EGMO 2012

$\frac{a}{a+1}+\frac{b+1}{b}=\frac{2n}{n+2} \ \ \Longrightarrow \ \ 1-\frac{1}{a+1}+1+\frac{1}{b}=2-\frac{4}{n+2}$ Or $\frac{1}{a+1}-\frac{1}{b}=\frac{4}{n+2} \ \ \Longrightarrow \ \ \frac{b-a-1}{b(a+1)}=\frac{4}{n+2}$ And finally $(n+2)(b-a-1)=4b(a+1)$ Notice that since $b > a+1$ and $a,$ $b$ are prime numbers, thus, $\gcd(b, a+1)=1$ . It follows that $b-(a+1)$ is co-prime to both $b$ and $a+1$ . Hence $b-a-1 \mid 4$ , $b-a-1=1, 2, 4$ and $b-a=2, 3, 5$ . Notice that $n=\frac{4}{b-a-1} b(a+1)-2$ is a positive integer.

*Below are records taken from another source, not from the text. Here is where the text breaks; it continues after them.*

(* ===== verification/VlgDecl.v ===== *)
(** * Declared variables

    The constructor and [insertInput], [insertState] of [Verilog] declare the
    clock, the reset and the variables; from then on the invariant of the
    translation holds, and every assignment of values to the variables extends to
    the signals of the module. *)
From S2P Require Import Prelude Sort Values Container Expr World ExprOp AstHub McmAst StrUtil Verilog VlgSem VlgText VlgOps VlgSpec VlgTrans.
Local Open Scope Z_scope.

(** Inputs and registers, and memories that are kept inside of the module. *)
Definition declarable (e : Expr) : bool :=
  Exprs.is_var e && name_ok (Exprs.name e) && sort_ok (Exprs.sort e) &&
  (scalar e || (Exprs.is_mem e && (Exprs.param_num e <=? 1)%nat)).
Definition plain_config (c : VlgGenConfig) : bool := negb (extMem c) && negb (pass_node_name c) && negb (reg_random_init c) && negb (expand_mem c) &&
  negb (collect_ite_unknown_update c).
Definition known_in (vars : list Expr) (h : Hdr) : Prop := h ∈ Exprs.hdr <$> vars.

(** The signals that control the clocked block, as variables. *)
Definition port (n : string) : Expr := ExprVar {| h_id := 0; h_name := n; h_host := None; h_sort := SortBool |} [].
Definition start_of (c : VlgGenConfig) : string := if start_signal c then "__START__" else "".
Definition controls (rst : string) (c : VlgGenConfig) : list Expr := port rst :: if start_signal c then [port "__START__"] else [].

Section decl.
Context {L : Layout} (T : gmap objid Expr) (clk rst : string) (config : VlgGenConfig).

(** What holds while variables are declared. *)
Record declared (vars : list Expr) (g : VlgGen) : Prop := {
  de_cfg : plain_config (cfg_ g) = true;
  de_config : cfg_ g = config;
  de_inits : init_stmts (body g) = [];
  de_always : always_stmts (body g) = [];
  de_clock : clkName (names g) = clk /\ rstName (names g) = rst /\ startName (names g) = start_of config;
  de_controls : Forall (fun e => declares (sigs g) (Exprs.hdr e)) (controls rst config);
  de_refs : reference_name_set g = ∅;
  de_annot : memory_export_annotation g = ∅;
  de_nmap : nmap (maps g) = ∅;
  de_cmap : cmap (maps g) = ∅;
  de_stmts : statements (body g) = [];
  de_outputs : outputs (sigs g) = ∅;
  de_ites : ite_stmts (body g) = [];
  de_funcs : func_ptr_set (maps g) = [];
  de_valid : validName (names g) = "";
  de_external : mems_external (sigs g) = ∅;
  de_names n : is_Some (wires (sigs g) !! n) \/ is_Some (inputs (sigs g) !! n) \/ is_Some (width_of (sigs g) n) \/
    is_Some (mems_internal (sigs g) !! n) -> n ∈ [clk; rst; "__START__"] ++ (Exprs.name <$> vars);
  de_vars : Forall (fun e => declares (sigs g) (Exprs.hdr e)) vars }.

Lemma known_name vars h : NoDup (Exprs.name <$> vars) -> known_in vars h -> exists e, e ∈ vars /\ h = Exprs.hdr e /\
  List.find (fun e => String.eqb (Exprs.name e) (h_name h)) vars = Some e.
Proof using Type.
  intros Hn (e & -> & He)%list_elem_of_fmap. exists e. split_and!; [done|done|]. induction vars as [|a vars IH]; [by apply elem_of_nil in He|].
  apply NoDup_cons in Hn as [Ha Hn]. cbn [List.find]. apply elem_of_cons in He as [->|He]; [by rewrite String.eqb_refl|].
  rewrite (proj2 (String.eqb_neq _ _)); [by apply IH|]. intros E. apply Ha, list_elem_of_fmap. by exists e.
Qed.
Lemma control_name e : e ∈ controls rst config -> Exprs.name e ∈ [rst; "__START__"].
Proof using Type. unfold controls. destruct (start_signal config); rewrite ?elem_of_cons, ?elem_of_nil; intros H; repeat destruct H as [->|H]; cbn; set_solver. Qed.
(** The variables with some of the control signals. *)
Lemma declared_inv_with ps vars g : NoDup (Exprs.name <$> ps ++ vars) -> Forall (fun e => generated e = false) ([clk; rst] ++ (Exprs.name <$> vars)) ->
  ps ⊆ controls rst config -> declared vars g -> vlg_inv T (known_in (ps ++ vars)) g.
Proof using Type.
  intros Hn Hgen Hps []. assert (Hf : forall n, generated n = true -> n ∉ [clk; rst; "__START__"] ++ (Exprs.name <$> vars)).
  { intros n Hg Hin. rewrite Forall_forall in Hgen. apply elem_of_app in Hin as [Hin|Hin].
    - rewrite !elem_of_cons in Hin. destruct Hin as [->|[->|[->|Hin]]]; [| |done|by apply elem_of_nil in Hin].
      + rewrite (Hgen clk) in Hg; [done|]. by left.
      + rewrite (Hgen rst) in Hg; [done|]. by right; left.
    - rewrite (Hgen n) in Hg; [done|]. apply elem_of_app. by right. }
  split.
  - unfold plain_config in de_cfg0. rewrite !andb_true_iff, !negb_true_iff in de_cfg0. tauto.
  - done.
  - intros k s _ Hu%uses_generated. specialize (Hf s Hu). split_and!; apply eq_None_not_Some; intros H; apply Hf, de_names0; tauto.
  - intros i s. by rewrite de_nmap0, lookup_empty.
  - intros w n s. by rewrite de_cmap0, lookup_empty.
  - intros h (e & -> & [He|He]%elem_of_app)%list_elem_of_fmap.
    + rewrite Forall_forall in de_controls0. by apply de_controls0, Hps.
    + rewrite Forall_forall in de_vars0. by apply de_vars0.
  - rewrite de_stmts0. constructor.
  - intros ρ Hρ. rewrite de_stmts0.
    set (at_ n := List.find (fun e => String.eqb (Exprs.name e) n) (ps ++ vars)).
    exists {| v_sig n := from_option (fun e => bits_val (ev_var ρ (Exprs.hdr e))) 0 (at_ n);
              v_mem n := from_option (fun e => match ev_var ρ (Exprs.hdr e) with VMem _ _ m => m | _ => ∅ end) ∅ (at_ n) |}.
    split; [|by constructor]. intros h Hh. destruct (known_name (ps ++ vars) h Hn Hh) as (e & _ & -> & Hfind). unfold at_. cbn [v_sig v_mem].
    rewrite Hfind. cbn [from_option]. by destruct (ev_var ρ (Exprs.hdr e)).
Qed.
(* ===== verification/VlgInstr.v ===== *)
(** * Correctness of an exported instruction

    [ExportTopLevelInstr] of [Verilog] on an instruction whose model has Boolean
    and vector states: the valid and the decode signal have the values of the
    conditions, and at a clock edge every register takes the value of its update
    when the module is not in reset, is started, and the instruction is valid and
    decoded; it keeps its value otherwise. *)
From S2P Require Import Prelude Sort Values Container Expr World ExprOp AstHub McmAst StrUtil Verilog VlgSem VlgText VlgOps VlgSpec VlgTrans VlgDecl VlgClock.
Local Open Scope Z_scope.

Section instr.
Context {L : Layout} (T : gmap objid Expr) (known : Hdr -> Prop).
Abbreviation inv := (vlg_inv T known).
Abbreviation denotes := (VlgSpec.denotes known).

(** ** Changes that keep the invariant *)
Definition clock_names (m : VlgNames) : string * string * string := (clkName m, rstName m, startName m).
(** The statements of the clocked block. *)
Definition block_of (g : VlgGen) : list string * list string * list (string * string * string) :=
  (init_stmts (body g), always_stmts (body g), ite_stmts (body g)).
Lemma grown_block g g' : grown g g' -> block_of g' = block_of g.
Proof using Type. intros []. unfold block_of. congruence. Qed.
Record kept (g g' : VlgGen) : Prop := {
  kp_sigs : sigs_le (sigs g) (sigs g');
  kp_stmts : statements (body g) `prefix_of` statements (body g');
  kp_cfg : cfg_ g' = cfg_ g;
  kp_funcs : func_ptr_set (maps g') = func_ptr_set (maps g);
  kp_clock : clock_names (names g') = clock_names (names g);
  kp_valid : validName (names g) <> "" -> validName (names g') = validName (names g) }.
#[export] Instance kept_preorder : PreOrder kept.
Proof.
  split; [intros g; by split|]. intros a b c [] []. split; try congruence; try by etrans.
  intros Hv. rewrite kp_valid1; [auto|]. by rewrite kp_valid0.
Qed.
Lemma grown_kept g g' : grown g g' -> kept g g'.
Proof using Type. intros H. pose proof (gr_names _ _ H) as En. destruct H. split; try done; by rewrite En. Qed.
Lemma denotes_kept g g' e s : kept g g' -> denotes g e s -> denotes g' e s.
Proof using Type. intros []. by apply denotes_grown. Qed.
(** Other declarations and other statements. *)
Lemma inv_other g g' : inv g -> cfg_ g' = cfg_ g -> reference_name_set g' = reference_name_set g -> nmap (maps g') = nmap (maps g) ->
  cmap (maps g') = cmap (maps g) -> statements (body g') = statements (body g) -> sigs_le (sigs g) (sigs g') ->
  (forall k s, (idCounter (maps g') <= k)%N -> uses k s ->
     wires (sigs g') !! s = None /\ width_of (sigs g') s = None /\ mems_internal (sigs g') !! s = None) -> inv g'.
Proof using Type.
  intros [H1 H2 H3 H4 H5 H6 H7 H8] Ec Er En Em Es Hle Hf.
  assert (Hp : statements (body g) `prefix_of` statements (body g')) by (by rewrite Es).
  split; [congruence|congruence|done| | | | |].
  - intros i s Hi. rewrite En in Hi. destruct (H4 i s Hi) as (e & He & Hd). exists e. split; [done|]. by eapply denotes_grown.
  - intros w n s Hc. rewrite Em in Hc. destruct (H5 w n s Hc) as [Hw Hc']. split; [done|]. intros Σ V HV. apply Hc'. by eapply valuation_grown.
  - intros h Hh. eapply declares_grown; [done|by apply H6].
  - rewrite Es. eapply Forall_impl; [exact H7|]. intros st. by apply readable_le.
  - intros ρ Hρ. destruct (H8 ρ Hρ) as (V & Hk & Hr). exists V. split; [done|]. rewrite Es. unfold respects in *.
    apply Forall_forall. intros st Hst. rewrite Forall_forall in Hr, H7. by eapply (stmt_holds_le (sigs g) (sigs g') V V); [|done|done|apply H7|apply Hr].
Qed.
Lemma inv_same g g' : inv g -> cfg_ g' = cfg_ g -> reference_name_set g' = reference_name_set g -> maps g' = maps g ->
  statements (body g') = statements (body g) -> wires (sigs g') = wires (sigs g) -> regs (sigs g') = regs (sigs g) ->
  mems_internal (sigs g') = mems_internal (sigs g) -> mems_external (sigs g') = mems_external (sigs g) -> inv g'.
Proof using Type.
  intros Hg Ec Er Em Es Ew Ere Ei Ee. assert (Hw : forall n, width_of (sigs g') n = width_of (sigs g) n) by (intros n; unfold width_of; by rewrite Ew, Ere).
  apply (inv_other g); try congruence.
  - split; congruence.
  - intros k s Hk Hs. rewrite Hw, Ew, Ei. rewrite Em in Hk. by apply (iv_fresh _ _ _ Hg k).
Qed.

(** *** Signals that are outputs *)
Lemma name_text g e s : denotes g e s -> wt e = true -> scalar e = true -> text_of known g e s.
Proof using Type.
  intros Hd Hw Hs Σ V ρ HV Hρ Hk. destruct (named_value known g e s Σ V ρ Hw Hd HV Hρ Hk) as (v & Hv & Hvs & Hsig).
  exists v, (atom s). split_and!; [done|done|apply read_name, Hd|]. unfold scalar in Hs. destruct (Exprs.sort e); try done.
  - apply has_sort_bool in Hvs as [b ->]. by apply gives_atom.
  - apply has_sort_bv in Hvs as (n & -> & _). apply gives_atom, Hsig.
Qed.
Definition add_out (v s : string) (g : VlgGen) : VlgGen :=
  let g' := new_wire (idCounter (maps g)) v 1 s g in with_sigs g' (set_outputs (sigs g') (<[v := 1]> (outputs (sigs g')))).
Record output_name (g : VlgGen) (v : string) : Prop := {
  on_new : new_name g (idCounter (maps g)) v;
  on_out : outputs (sigs g) !! v = None }.
Lemma output_run {A} v s g (k : G A) : output_name g v -> (add_wire v 1;; add_output v 1;; add_assign_stmt v s;; k) g = k (add_out v s g).
Proof using Type.
  intros [[_ Hw _ _ _ _ _] Ho]. unfold add_wire, add_wire_keep, add_output, check_redeclare, on_sigs, modify, insert_new, get, mbind, ST_bind.
  rewrite Hw. cbn [lift mbind Res_bind with_sigs sigs set_wires outputs]. rewrite Hw, Ho. cbn [lift mbind Res_bind with_sigs sigs set_wires outputs].
  rewrite Ho. unfold add_assign_stmt, add_stmt, on_body, modify. unfold add_out, new_wire. destruct g as [? [] [] [] ? ? ? ?]. done.
Qed.
Lemma output_inv v s g e : inv g -> output_name g v -> denotes g e s -> wt e = true -> Exprs.sort e = SortBool ->
  inv (add_out v s g) /\ kept g (add_out v s g) /\ denotes (add_out v s g) e v.
Proof using L.
  intros Hg [Hn Ho] Hd Hw Es. assert (Hsc : scalar e = true) by (unfold scalar; by rewrite Es).
  assert (Hwd : get_width e = Ok 1) by (unfold get_width; by rewrite Es). pose proof (name_text g e s Hd Hw Hsc) as Ht.
  pose proof (new_wire_inv T known _ v 1 s g _ Hg Hn (text_defines known g e 1 s Hsc Hwd Ht)) as Hg'.
  split_and!.
  - by apply (inv_same _ _ Hg').
  - split; [|apply new_wire_prefix|done..]. pose proof (new_wire_le _ v 1 s g Hn) as [H1 H2 H3]. by split.
  - assert (Hd' := wire_denotes T known e _ v 1 s g Hg Hn Hsc Hwd Ht). split; [apply Hd'|]. intros Σ V ρ [Hle Hr]. apply Hd'. split; [|exact Hr].
    destruct Hle as [H1 H2 H3]. by split.
Qed.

First I divided the question in two parts where

Case I : $a=2$ which gives the solution as $(a,b,n)=(2,5,28),(2,7,19)$

Case II : $a,b$ are odd primes. $(a,b,n)=(p,p+2,2(2p^{2}+6p+3))$ where $p,p+2$ both are prime numbers.

For finding the solution of the case II, I wrote $b=a+m$ where $m$ is an even natural number. (since $a,b$ are odd primes and $b>a+1$ .)

Then I solved for $n$ in terms of $a,m$ .

$n=\frac{2(2a^{2}+2am+2a+m+1)}{m-1}$ $=\frac{4(a+1)^{2}}{m-1}+(4a+2)$

(Now see that $(4(a+1)^{2})=even,(m-1)=odd$ .

So unless $m=2$

$\frac{4(a+1)^{2}}{m-1}=non-integer$ and hence forth $n=non-integer$ ;which is false .

Therfore $m=2$ and we are done .

For case I after putting $a=2$ we get $b=\frac{3(n+2)}{n-10}=3+\frac{36}{n-10}$ .

Since $b$ is an integer we get $n=(11,12,14,16,13,19,22,28,46)$ .

But $b$ is prime .

Therefore $n=19,28$

We can rewriting equation to

$\frac{b-a-1}{b(a+1)}=\frac{4}{n+2}$

So it leads to two conditions

Case I:

$\begin{cases} k(b-a-1)=4 \text{-------(1)}\\ kb(a+1)=n+2 \text{-------(2)}\\ \end{cases}$

For some positive integer $k$ , because $RHS$ of $(2)$ must be positive.

So $k=1,2,4$ ,

When $k=1$ , $b-a=5$ , solving this we get a only solution which is $(2,7,19)$ proves $b-a=5$ is valid.

When $k=2$ , $b-a=3$ , solving this we can easily figure out a solution $(2,5,28)$ proves $b-a=3$ is valid.

When $k=4$ , $b-a=2$ , solving this we can easily figure out a solution $(3,5,78)$ proves $b-a=2$ is valid.

Case II:

$\begin{cases} (b-a-1)=4k \text{-------(3)}\\ b(a+1)=k(n+2) \text{-------(4)}\\ \end{cases}$

For some positive integer $k$ .

When $k=1$ , $b-a=5$ , don't need to prove this.

When $k=2$ , $b-a=9$ , we get $a=2 , b=11$ but $b(a+1)=33 \neq 2(n+1)$ so $b-a=9$ invalid.

When $k=4$ , $b-a=17$ , we get $a=2 , b=19$ but $b(a+1)=19 \times 3 \neq 4(n+1)$ so $b-a=17$ invalid.

So sum of the values of $(b-a)$ be $5+3+2 = \boxed {10}$

Feel free to tell me if I have wrong.